If the price differential is six bucks a quart (which it isn’t) and the oil change requires four quarts (which they don’t) you are going to save 48 whole dollars every year maintaining your ten grand bike. Wow.”

Editor’s Reply: An Airhead owner would faint if he heard you say that! 😉

“J.L.W.” Reply:  You’re right about the Airhead guys. They used to say the only thing cheap about a BMW is the owner.

I use motorcycle specific Mobil 1 that runs about $9/Qt mainly because Auto Zone sells it and it’s near my house.

(Editor’s Note: Buy a 6-pack of Mobil 1 V-Twin Motorcycle 20W50 Motor Oil for about 10 bucks a quart delivered).

Every once in a while I see a letter to one of the mc mags where the writer claims they use automotive oil with no ill effects so I guess there’s still a few out there.

I think the reason for the divergence in the spec for auto oil and mc oil is that the anti-friction stuff they put in auto oil doesn’t work well with mc transmissions.

The manual for my H-D calls for oil that is made to be used in diesel engines if you can’t get mc specific oil.

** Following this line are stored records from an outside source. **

Section updates.
Context {R : Type}.
Definition with_ex (e : EXECUTION_STATE) (s : Trap R) : Trap R :=
  {| ex_state := e; abort_info := abort_info s; abort_status := abort_status s; tran_max := tran_max s;
     init_trap_RIP := init_trap_RIP s; cartridge_rip := cartridge_rip s; run_interp_traps := run_interp_traps s;
     run_interp_insts := run_interp_insts s; interpCtr := interpCtr s; rest := rest s; store := store s |}.
Definition with_tran_max (n : Z) (s : Trap R) : Trap R :=
  {| ex_state := ex_state s; abort_info := abort_info s; abort_status := abort_status s; tran_max := n;
     init_trap_RIP := init_trap_RIP s; cartridge_rip := cartridge_rip s; run_interp_traps := run_interp_traps s;
     run_interp_insts := run_interp_insts s; interpCtr := interpCtr s; rest := rest s; store := store s |}.
Definition with_abort (a : ABORT_INFO) (s : Trap R) : Trap R :=
  {| ex_state := ex_state s; abort_info := a; abort_status := abort_status s; tran_max := tran_max s;
     init_trap_RIP := init_trap_RIP s; cartridge_rip := cartridge_rip s; run_interp_traps := run_interp_traps s;
     run_interp_insts := run_interp_insts s; interpCtr := interpCtr s; rest := rest s; store := store s |}.
Definition with_trap_RIP (rip : Z) (s : Trap R) : Trap R :=
  {| ex_state := ex_state s; abort_info := abort_info s; abort_status := abort_status s; tran_max := tran_max s;
     init_trap_RIP := rip; cartridge_rip := cartridge_rip s; run_interp_traps := run_interp_traps s;
     run_interp_insts := run_interp_insts s; interpCtr := interpCtr s; rest := rest s; store := store s |}.
Definition with_cartridge (rip : Z) (s : Trap R) : Trap R :=
  {| ex_state := ex_state s; abort_info := abort_info s; abort_status := abort_status s; tran_max := tran_max s;
     init_trap_RIP := init_trap_RIP s; cartridge_rip := rip; run_interp_traps := run_interp_traps s;
     run_interp_insts := run_interp_insts s; interpCtr := interpCtr s; rest := rest s; store := store s |}.
Definition with_counters (traps insts ctr : Z) (s : Trap R) : Trap R :=
  {| ex_state := ex_state s; abort_info := abort_info s; abort_status := abort_status s; tran_max := tran_max s;
     init_trap_RIP := init_trap_RIP s; cartridge_rip := cartridge_rip s; run_interp_traps := traps;
     run_interp_insts := insts; interpCtr := ctr; rest := rest s; store := store s |}.
Definition with_process (r : R) (st : Store) (s : Trap R) : Trap R :=
  {| ex_state := ex_state s; abort_info := abort_info s; abort_status := abort_status s; tran_max := tran_max s;
     init_trap_RIP := init_trap_RIP s; cartridge_rip := cartridge_rip s; run_interp_traps := run_interp_traps s;
     run_interp_insts := run_interp_insts s; interpCtr := interpCtr s; rest := r; store := st |}.
Definition with_status (status : Z) (s : Trap R) : Trap R :=
  {| ex_state := ex_state s; abort_info := abort_info s; abort_status := status; tran_max := tran_max s;
     init_trap_RIP := init_trap_RIP s; cartridge_rip := cartridge_rip s; run_interp_traps := run_interp_traps s;
     run_interp_insts := run_interp_insts s; interpCtr := interpCtr s; rest := rest s; store := store s |}.
Definition assign (o : Z) (s : Trap R) : Trap R := with_ex (set_istate o (ex_state s)) s.
Definition with_store (st : Store) (s : Trap R) : Trap R := with_process (rest s) st s.
End updates.
(** Each solution of one query has one of the other under which the expressions agree. *)
Definition mirrors (q q' : Query) : Prop := forall rho, models q rho -> exists rho', models q' rho' /\ eval rho' (q_expr q') = eval rho (q_expr q).

Lemma stands_value u e e' tau tau' : renamable e -> stands u e e' -> linked u tau tau' -> eval tau' e' = eval tau e.
Proof. intros Hre H Hl. destruct (renamable_value tau e Hre) as [v Hv]. rewrite Hv. by apply (sd_eval _ _ _ H tau tau'). Qed.

Lemma renamed_mirrors u q q' : canon_inv u -> renamable (q_expr q) -> Forall renamable (q_constraints q) ->
  stands u (q_expr q) (q_expr q') -> Forall2 (stands u) (q_constraints q) (q_constraints q') -> mirrors q q' /\ mirrors q' q.
Proof.
  intros Hu He Hc Hst Hcs. split.
  - intros rho [Hrho Hm]. exists (linking u rho). pose proof (linking_linked u rho Hu) as Hl.
    assert (Hf : forall x, renamable x -> eval (linking u rho) x = eval rho x).
    { intros x. apply eval_foreign. intros a i Ha. apply linking_other; [done|]. intros Hca. by eapply foreign_not_canonical. }
    split; [split; [by apply linking_ok|]|rewrite <- (Hf (q_expr q) He); by apply (stands_value u)].
    revert Hm Hc. induction Hcs as [|c c' l l' Hcc HF IH]; [constructor|]. intros [H1 H2]%Forall_cons [R1 R2]%Forall_cons. constructor; [|auto].
    unfold true_under. by rewrite (stands_value u c c' (linking u rho) (linking u rho) R1 Hcc Hl), Hf.
  - intros rho [Hrho Hm]. exists (pulling u rho). pose proof (pulling_linked u rho Hu) as Hl.
    split; [split; [by apply pulling_ok|]|symmetry; by apply (stands_value u)].
    revert Hm Hc. induction Hcs as [|c c' l l' Hcc HF IH]; [constructor|]. intros [H1 H2]%Forall_cons [R1 R2]%Forall_cons. constructor; [|auto].
    unfold true_under. by rewrite <- (stands_value u c c' (pulling u rho) rho R1 Hcc Hl).
Qed.
End visiting.

(** ** Answers of a mirrored query *)
Section mirrored.
Context {AP : APIntOps} {CFG : Config}.
Context (q q' : Query) (H1 : mirrors q q') (H2 : mirrors q' q) (Hw : getWidth (q_expr q') = getWidth (q_expr q)).

Lemma mirror_takes v : takes q' v <-> takes q v.
Proof.
  split; intros (rho & Hm & Hv); [destruct (H2 rho Hm) as (rho' & ? & E)|destruct (H1 rho Hm) as (rho' & ? & E)]; exists rho'; split; congruence || done.
Qed.

Lemma mirror_sat : satisfiable q -> satisfiable q'.
Proof. intros [rho Hm]. destruct (H1 rho Hm) as (rho' & ? & _). by exists rho'. Qed.

Lemma mirror_valid : valid q' -> valid q.
Proof. intros H rho Hm. destruct (H1 rho Hm) as (rho' & Hm' & E). unfold true_under. rewrite <- E. by apply H. Qed.

Lemma mirror_refuted : refuted q' -> refuted q.
Proof. intros H rho Hm. destruct (H1 rho Hm) as (rho' & Hm' & E). unfold false_under. rewrite <- E. by apply H. Qed.

Lemma mirror_may_hold : may_hold q' -> may_hold q.
Proof. intros (rho & Hm & H). destruct (H2 rho Hm) as (rho' & Hm' & E). exists rho'. split; [done|]. unfold true_under. by rewrite E. Qed.

Lemma mirror_may_fail : may_fail q' -> may_fail q.
Proof. intros (rho & Hm & H). destruct (H2 rho Hm) as (rho' & Hm' & E). exists rho'. split; [done|]. unfold false_under. by rewrite E. Qed.

Lemma mirror_truth r : truth_answer q' r -> truth_answer q r.
Proof. destruct r as [[]|]; [apply mirror_valid|apply mirror_may_fail|done]. Qed.
(* ===== verification/PossibleValues.v ===== *)
(** * The possible values of an expression

    [Executor::getNPossibleValues] of [klee/lib/Tase/TASETetriNETVerModels.cpp]
    enumerates what an expression can evaluate to under the path condition: the
    targets of an indirect jump, the addresses of an access, the value of a register
    that is not symbolic after all.  It renames the arrays of the query to canonical
    ones ([klee::canonicalize], [klee/lib/Solver/CanonicalSolver.cpp]), looks the query
    up in a cache keyed by a sum of hashes, and otherwise asks the solver for one value
    after the other. *)

From Stdlib Require ClassicalEpsilon.
From stdpp Require Import gmap pretty.
From S2P Require Import Prelude APInt ExprData Samples Bits ExprCompare ExprCreate ExprCreateSound ExprStructSound ExprVisitor UnionFind ArrayCache ExprUtil ExprWeight Rewriters Constraints ConstraintsSound Solver Canonical.
Local Open Scope Z_scope.

(** ** The cache and the enumeration *)
Definition values_cache := gmap Z (list expr).

Section values.
Context {AP : APIntOps} {CFG : Config} {AL : ArrayAllocator} {St : Type} {SI : SolverImpl St} {T : TimingSolver}.

Definition getExprConstraintHashKey (cons : list expr) (e : expr) : Z :=
  fold_left (fun hashSum c => u32 (hashSum + hash c)) cons (hash e).

(** [std::map::insert] keeps an entry that is there. *)
Definition updateGetNPossibleValuesCache (cons : list expr) (e : expr) (vals : list expr) (cache : values_cache) : values_cache :=
  let key := getExprConstraintHashKey cons e in
  match cache !! key with Some _ => cache | None => <[key := vals]> cache end.
Definition checkGetNPossibleValuesCache (cons : list expr) (e : expr) (cache : values_cache) : list expr :=
  if negb (getWidth e =? Int64) then []
  else default [] (cache !! getExprConstraintHashKey cons e).

(** [ExecutionState(constraints)] *)
Definition state_of (cons : list expr) : CState :=
  {| constraints := cons; cheatConstraints := []; ufmanager := []; ufmanager_cheat := [] |}.

(** The loop: the values, and whether they are all.  A failed [getValue] ends the
    process; [mbt] is not initialised when [mustBeTrue] fails. *)
Fixpoint enumerate (n : nat) (e : expr) (cons : list expr) (sols : list expr) (s : St) : result (list expr * bool * St) :=
  match n with
  | O => Ok (sols, false, s)
  | S k =>
      '(res, s) ← TS.getValue (state_of cons) e s;
      match res with
      | None => AssertFail
      | Some res =>
          let sols := sols ++ [ConstantExpr res] in
          t ← bin_create Kind.Eq e (ConstantExpr res);
          '(mbt, s) ← TS.mustBeTrue (state_of cons) t s;
          match mbt with
          | None => AssertFail
          | Some true => Ok (sols, true, s)
          | Some false =>
              t ← bin_create Kind.Eq e (ConstantExpr res);
              neg ← NotExpr_create t;
              enumerate k e (cons ++ [neg]) sols s
          end
      end
  end.
(* ===== verification/SolverChain.v ===== *)
(** * SolverChain: caching and staging of solvers

    Models [klee/lib/Solver/CachingSolver.cpp], [IncompleteSolver.cpp] and
    [DummySolver.cpp].  Each is an implementation of [SolverImpl] over another one,
    [solver->impl], through which it is proved to keep the laws [SolverSpec].  The
    cache is an [unordered_map]: which bucket an entry is in does not matter, so it
    is a list searched with the equality of the entries. *)

From S2P Require Import Prelude APInt ExprData Samples Bits ExprCompare ExprCreate ExprCreateSound ExprStructSound ExprVisitor UnionFind ExprUtil ExprWeight Rewriters Constraints ConstraintsSound Solver.
Local Open Scope Z_scope.

(** ** IncompleteSolver *)
Inductive PartialValidity := MustBeTrue | MustBeFalse | MayBeTrue | MayBeFalse | TrueOrFalse | PVNone.

Definition negatePartialValidity (pv : PartialValidity) : result PartialValidity :=
  match pv with
  | MustBeTrue => Ok MustBeFalse
  | MustBeFalse => Ok MustBeTrue
  | MayBeTrue => Ok MayBeFalse
  | MayBeFalse => Ok MayBeTrue
  | TrueOrFalse => Ok TrueOrFalse
  | PVNone => AssertFail
  end.

Class IncompleteSolver := {
  ic_computeValidity : Query -> result PartialValidity;
  ic_computeTruth : Query -> result PartialValidity;
  ic_computeValue : Query -> result (option expr);
  ic_computeInitialValues : Query -> list Array -> result (option (list (list Z) * bool));
}.

Section incomplete.
Context {AP : APIntOps} {CFG : Config}.
Variable truth : Query -> result PartialValidity.

(** [IncompleteSolver::computeValidity], unless a derived class overrides it *)
Definition incomplete_computeValidity (query : Query) : result PartialValidity :=
  trueResult ← truth query;
  match trueResult with
  | MustBeTrue => Ok MustBeTrue
  | _ =>
      nq ← negateExpr query;
      falseResult ← truth nq;
      match falseResult with
      | MustBeTrue => Ok MustBeFalse
      | _ =>
          let trueCorrect := match trueResult with PVNone => false | _ => true end in
          let falseCorrect := match falseResult with PVNone => false | _ => true end in
          Ok (if trueCorrect && falseCorrect then TrueOrFalse
              else if trueCorrect then MayBeFalse
              else if falseCorrect then MayBeTrue
              else PVNone)
      end
  end.
End incomplete.

(** ** StagedSolverImpl *)
Module Staged.
Section staged.
Context {AP : APIntOps} {CFG : Config} {primary : IncompleteSolver} {St : Type} {secondary : SolverImpl St}.
Ltac andbs := repeat match goal with H : _ && _ = true |- _ => apply andb_true_iff in H; destruct H end.

(** What an accumulated range of a read is: still empty, or a range of bytes. *)
Definition acc_ok (r : T) : Prop := r = r_empty \/ range_ok 8 r.
Lemma acc_union r s : acc_ok r -> range_ok 8 s ->
  range_ok 8 (r_set_union r s) /\ forall v, in_range v r \/ in_range v s -> in_range v (r_set_union r s).
Proof.
  intros [->|Hr] Hs; [|by apply union_range]. destruct (union_empty 8 s ltac:(lia) Hs) as [H1 H2]. split; [done|]. intros v [Hv|Hv]; [by destruct (empty_range v)|auto].
Qed.

(** An update list, from an accumulated range on. *)
Definition read_covers (root : Array) (un : UpdateNode) (index res r : T) : Prop :=
  range_ok 8 r /\ (forall v, in_range v res -> in_range v r) /\
  forall rho i v, in_range i index -> 0 <= i -> eval_node rho root un i = Some v -> in_range v r.

Lemma evaluate_arith k l r : wf (BinExpr k l r) -> getWidth l <= 64 -> Kind.isCmp k = false ->
  returns (range_evaluate gIRR l) (covers l) -> returns (range_evaluate gIRR r) (covers r) ->
  match k with Kind.And | Kind.Or | Kind.Xor => False | _ => True end ->
  returns (a ← range_evaluate gIRR l; b ← range_evaluate gIRR r; r_arith k a b (getWidth l)) (covers (BinExpr k l r)).
Proof.
  intros He Hw Hk Hl Hr _. pose proof He as (Wl & _ & _). pose proof (wf_width l Wl). eapply returns_bind; [exact Hl|]. intros a _. eapply returns_bind; [exact Hr|]. intros b _.
  eapply returns_weaken; [apply (arith_range k (getWidth l)); lia|]. intros t [Ot It]. assert (E : getWidth (BinExpr k l r) = getWidth l) by (simpl; by rewrite Hk).
  split; [by rewrite E|]. intros rho v Hv. apply It. rewrite <- E. by apply (eval_inw rho).
Qed.

Lemma range_sound_mut :
  (forall e, wf e -> rangeable e = true -> returns (range_evaluate gIRR e) (covers e)) /\
  (forall un root index res, wf_array root -> range root = 8 -> wf_node root un -> rangeable_node un = true -> range_ok (domain root) index -> acc_ok res ->
     returns (range_evalRead gIRR root un index res) (read_covers root un index res)).
Proof.
  apply expr_node_ind; cbn [range_evaluate range_evalRead rangeable rangeable_node].
  - intros c Hc Hw. andbs. bool_to_prop. apply returns_ok. destruct (constant_range c Hc) as [H1 H2]; [done|]. split; [done|]. by intros rho v [= <-].
  - intros e _ He Hw. andbs. bool_to_prop. by apply (full_range_ok (NotOptimizedExpr e)).
  - intros root un IHun i IHi (Ha & Hn & Wi & Ei) Hw. andbs. bool_to_prop. eapply returns_bind; [by apply IHi|]. intros index [Oi Ii]. rewrite Ei in Oi.
    eapply returns_weaken; [apply IHun; try done; by left|]. intros r (Or & _ & Ir). split; [simpl; congruence|]. intros rho v Hv. simpl in Hv. inv_option.
    eapply Ir; [by eapply Ii| |done]. apply (eval_inw rho i); done.
  - intros c IHc t IHt f IHf (Wc & Wt & Wf & Ec & Etf) Hw. andbs. bool_to_prop. eapply returns_bind; [by apply IHc|]. intros cond [_ Icond].
    assert (Hsel : forall rho v, eval rho (SelectExpr c t f) = Some v -> exists x, in_range x cond /\ (if x =? 0 then eval rho f else eval rho t) = Some v).
    { intros rho v Hv. simpl in Hv. inv_option. eexists. split; [by eapply Icond|]. unfold sem_select. by case_match. }
    case_match eqn:E1; [|case_match eqn:E0].
    + eapply returns_weaken; [by apply IHt|]. intros r [Or Ir]. split; [done|]. intros rho v Hv. destruct (Hsel rho v Hv) as (x & Hx & Hv'). rewrite (mustEqual_value_range cond 1 x Hx E1) in Hv'. cbn in Hv'. eauto.
    + eapply returns_weaken; [by apply IHf|]. intros r [Or Ir]. split; [simpl; by rewrite Etf|]. intros rho v Hv. destruct (Hsel rho v Hv) as (x & Hx & Hv'). rewrite (mustEqual_value_range cond 0 x Hx E0) in Hv'. cbn in Hv'. eauto.
    + eapply returns_bind; [by apply IHt|]. intros a [Oa Ia]. eapply returns_bind; [by apply IHf|]. intros b [Ob Ib]. apply returns_ok. rewrite <- Etf in Ob.
      destruct (union_range _ a b Oa Ob) as [O U]. split; [done|]. intros rho v Hv. destruct (Hsel rho v Hv) as (x & _ & Hv'). apply U. case_match; eauto.
  - intros l IHl r IHr He Hw. pose proof (getWidth_concat l r He) as Ew. rewrite Ew in Hw. apply andb_true_iff in Hw as [Hw%Z.leb_le Hk]. apply andb_true_iff in Hk as [[E8%Z.eqb_eq Rl]%andb_true_iff Rr]. destruct He as (Wl & Wr & _). pose proof (wf_width l Wl).
    eapply returns_bind; [by apply IHl|]. intros a [Oa Ia]. eapply returns_bind; [apply (concat_first (getWidth l)); [lia|done]|]. intros res [Or Ir].
    eapply returns_bind; [by apply IHr|]. intros b [Ob Ib]. rewrite E8 in Ob. eapply returns_weaken; [apply (concat_range (getWidth l)); done || lia|].
    intros t [Ot It]. split; [by rewrite Ew, E8|]. intros rho v Hv. simpl in Hv. inv_option. rewrite E8. eauto.
  - intros e _ o w He Hw. andbs. bool_to_prop. by apply (full_range_ok (ExtractExpr e o w)).
  - intros e _ w He Hw. andbs. bool_to_prop. by apply (full_range_ok (ZExtExpr e w)).
  - intros e _ w He Hw. andbs. bool_to_prop. by apply (full_range_ok (SExtExpr e w)).
  - intros e _ He Hw. andbs. bool_to_prop. by apply (full_range_ok (NotExpr e)).
  - intros k l IHl r IHr He Hw. apply andb_true_iff in Hw as [Hw%Z.leb_le Hk]. pose proof He as (Wl & Wr & Elr).
    destruct k; try discriminate Hk; try (by apply full_range_ok); andbs; bool_to_prop;
      try (by apply evaluate_arith; auto);
      (eapply returns_bind; [by apply IHl|]; intros a Ha; eapply returns_bind; [by apply IHr|]; intros b Hb);
      try (apply comparison_ok; [done|done|done|by apply rangeable_width|done]);
      destruct Ha as [Oa Ia], Hb as [Ob Ib]; rewrite <- Elr in Ob; pose proof (wf_width l Wl); simpl in Hw;
      (eapply returns_weaken; [first [apply (and_range (getWidth l))|apply (or_range (getWidth l))|apply (xor_range (getWidth l))]; done || lia|]);
      intros t [Ot It]; (split; [done|]); intros rho v Hv; simpl in Hv; inv_option; eauto.
  - intros root index res Ha Hr8 _ _ Hi Hacc. eapply returns_bind; [by apply gIRR_ok|]. intros r [Or Ir]. apply returns_ok. destruct (acc_union res r Hacc Or) as [O U].
    split; [done|]. split; [auto|]. intros rho i v Hi' Hi0 Hv. apply U. right. eapply Ir; eauto.
  - intros next IHn ui IHi val IHv root index res Ha Hr8 (Wn & Wui & Wval & Eui & Eval) Hw Hi Hacc. andbs.
    eapply returns_bind; [by apply IHi|]. intros u [Ou Iu]. rewrite Hr8 in Eval.
    case_match eqn:Em; [|case_match eqn:Ey].
    + eapply returns_bind; [by apply IHv|]. intros r [Or Ir]. apply returns_ok. rewrite Eval in Or. destruct (acc_union res r Hacc Or) as [O U].
      split; [done|]. split; [auto|]. intros rho i v Hi' Hi0 Hv. apply eval_node_inv in Hv as (j & Hj & Hv). assert (j = i) as -> by (eapply (mustEqual_range u index); eauto). rewrite Z.eqb_refl in Hv. eauto.
    + eapply returns_bind; [by apply IHv|]. intros r [Or Ir]. rewrite Eval in Or. destruct (acc_union res r Hacc Or) as [O U].
      eapply returns_bind; [apply isFullRange_range|]. intros [] Hfull.
      * apply returns_ok. split; [done|]. split; [auto|]. intros rho i v Hi' Hi0 Hv. apply Hfull; [done|]. rewrite <- Hr8. eapply (proj2 (eval_inw_mut rho) (Node next ui val) root i); [done| |done|done]. cbn [wf_node]. by rewrite Hr8.
      * eapply returns_weaken; [apply IHn; try done; by right|]. intros t (Ot & At & It). split; [done|]. split; [auto|].
        intros rho i v Hi' Hi0 Hv. apply eval_node_inv in Hv as (j & Hj & Hv). case_match; eauto.
    + eapply returns_weaken; [by apply IHn|]. intros t (Ot & At & It). split; [done|]. split; [done|].
      intros rho i v Hi' Hi0 Hv. apply eval_node_inv in Hv as (j & Hj & Hv). rewrite (proj2 (Z.eqb_neq j i)) in Hv; [eauto|]. by eapply (mayEqual_range u index); eauto.
Qed.
End sound.

(** ** CexRangeEvaluator *)
Section cex_ranges.
Context {AP : APIntOps} {SP : APIntSpec AP} {CFG : Config}.

Lemma byte_range_ok : vr_ok 8 (VR 0 255) /\ forall v, inw 8 v -> vr_in v (VR 0 255).
Proof. split; [by split; cbn|]. intros v [H1 H2]. split; cbn [m_min m_max]; lia. Qed.

Lemma getInitialReadRange_ok root index : wf_array root -> range root = 8 -> vr_ok (domain root) index ->
  returns (getInitialReadRange root index) (fun r => vr_ok 8 r /\ forall rho i v, vr_in i index -> 0 <= i -> initial rho root i = Some v -> vr_in v r).
Proof.
  intros Ha H8 [Hi1 Hi2]. unfold getInitialReadRange. destruct byte_range_ok as [B1 B2].
  assert (Hall : returns (Ok (VR 0 255)) (fun r => vr_ok 8 r /\ forall rho i v, vr_in i index -> 0 <= i -> initial rho root i = Some v -> vr_in v r)).
  { apply returns_ok. split; [done|]. intros rho i v _ Hi0 Hv. apply B2. rewrite <- H8. by eapply initial_inw. }
  destruct (_ && _) eqn:E; [|done]. apply andb_true_iff in E as [[Hc Hf%Z.eqb_eq]%andb_true_iff Hlt%Z.ltb_lt].
  unfold isConstantArray in Hc. apply negb_true_iff in Hc. destruct (constantValues root) as [|c0 cs] eqn:Ecs; [by unfold isSymbolicArray in Hc; rewrite Ecs in Hc|]. rewrite <- Ecs.
  pose proof Ha as (_ & _ & _ & _ & [E0|[Hlen Hall']]); [congruence|].
  destruct (lookup_lt_is_Some_2 (constantValues root) (Z.to_nat (m_min index))) as [c Hl]; [lia|]. rewrite Hl.
  pose proof (Forall_lookup_1 _ _ _ _ Hall' Hl) as [Hok Hbw]. unfold CE_getZExtValue. rewrite massert_true by (apply Z.leb_le; lia). cbn [mbind result_bind].
  rewrite ap_getZExtValue_spec by (done || lia). apply returns_ok. destruct Hok as [_ Hok]. rewrite Hbw, H8 in Hok. destruct Hok. split; [by split; cbn [m_min m_max Range.of_value]|].
  intros rho i v [Hv1 Hv2] Hi0. assert (i = m_min index) as -> by lia. unfold initial. rewrite Hc, (proj2 (Z.ltb_lt _ _) Hlt), Hl. cbn. intros [= <-]. split; cbn [m_min m_max Range.of_value]; lia.
Qed.

Lemma evalRange_ok e : wf e -> rangeable e = true ->
  returns (evalRangeForExpr e) (fun r => vr_ok (getWidth e) r /\ forall rho v, eval rho e = Some v -> vr_in v r).
Proof. intros He Hr. by apply (range_sound_mut (RS := ValueRange_spec) getInitialReadRange getInitialReadRange_ok). Qed.
End cex_ranges.

(** C8.  The bounds of Hacker's Delight are exact: for intervals of 64-bit words, [minOR],
    [maxOR], [minAND] and [maxAND] return the least and the greatest value of [x | y] and
    [x & y], not only bounds of them. *)
Theorem bit_bounds_exact a b c d : 0 <= a <= b -> b < 2 ^ 64 -> 0 <= c <= d -> d < 2 ^ 64 ->
  least Z.lor a b c d (minOR a b c d) /\ greatest Z.lor a b c d (maxOR a b c d) /\
  least Z.land a b c d (minAND a b c d) /\ greatest Z.land a b c d (maxAND a b c d).
Proof.
  intros Ha Hb Hc Hd. split_and!; [by apply minOR_least|by apply maxOR_greatest|by apply minAND_least|by apply maxAND_greatest].
Qed.

Lemma bit_bounds_exact_witness :
  least Z.lor 0x12 0x35 0x41 0x48 0x52 /\ greatest Z.lor 0x12 0x35 0x41 0x48 0x7D /\
  least Z.land 0x12 0x35 0x41 0x48 0 /\ greatest Z.land 0x12 0x35 0x41 0x48 8.
Proof.
  pose proof (bit_bounds_exact 0x12 0x35 0x41 0x48 ltac:(lia) ltac:(lia) ltac:(lia) ltac:(lia)) as H.
  assert (minOR 0x12 0x35 0x41 0x48 = 0x52) as E1 by (vm_compute; reflexivity). assert (maxOR 0x12 0x35 0x41 0x48 = 0x7D) as E2 by (vm_compute; reflexivity).
  assert (minAND 0x12 0x35 0x41 0x48 = 0) as E3 by (vm_compute; reflexivity). assert (maxAND 0x12 0x35 0x41 0x48 = 8) as E4 by (vm_compute; reflexivity).
  by rewrite E1, E2, E3, E4 in H.
Defined.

It would be interesting to check the ratings on it to see how it compares with the mc oil most manufacturers recommend.”

From “D.T.” (October 2011):  “My BMW K1200RS has a magnetic plug for the final drive, implying that at least here, BMW recognizes its value.”

From “S.S.” (October 2011):  “While I agree that you will do no harm by using the manufacturer’s recommended oil brand, I disagree that there is nothing gained by switching to a similarly rated API of a different brand.

Specifically, in the case of wet clutch bikes, the shifting feel may be very noticeably improved by trying a different synthetic oil.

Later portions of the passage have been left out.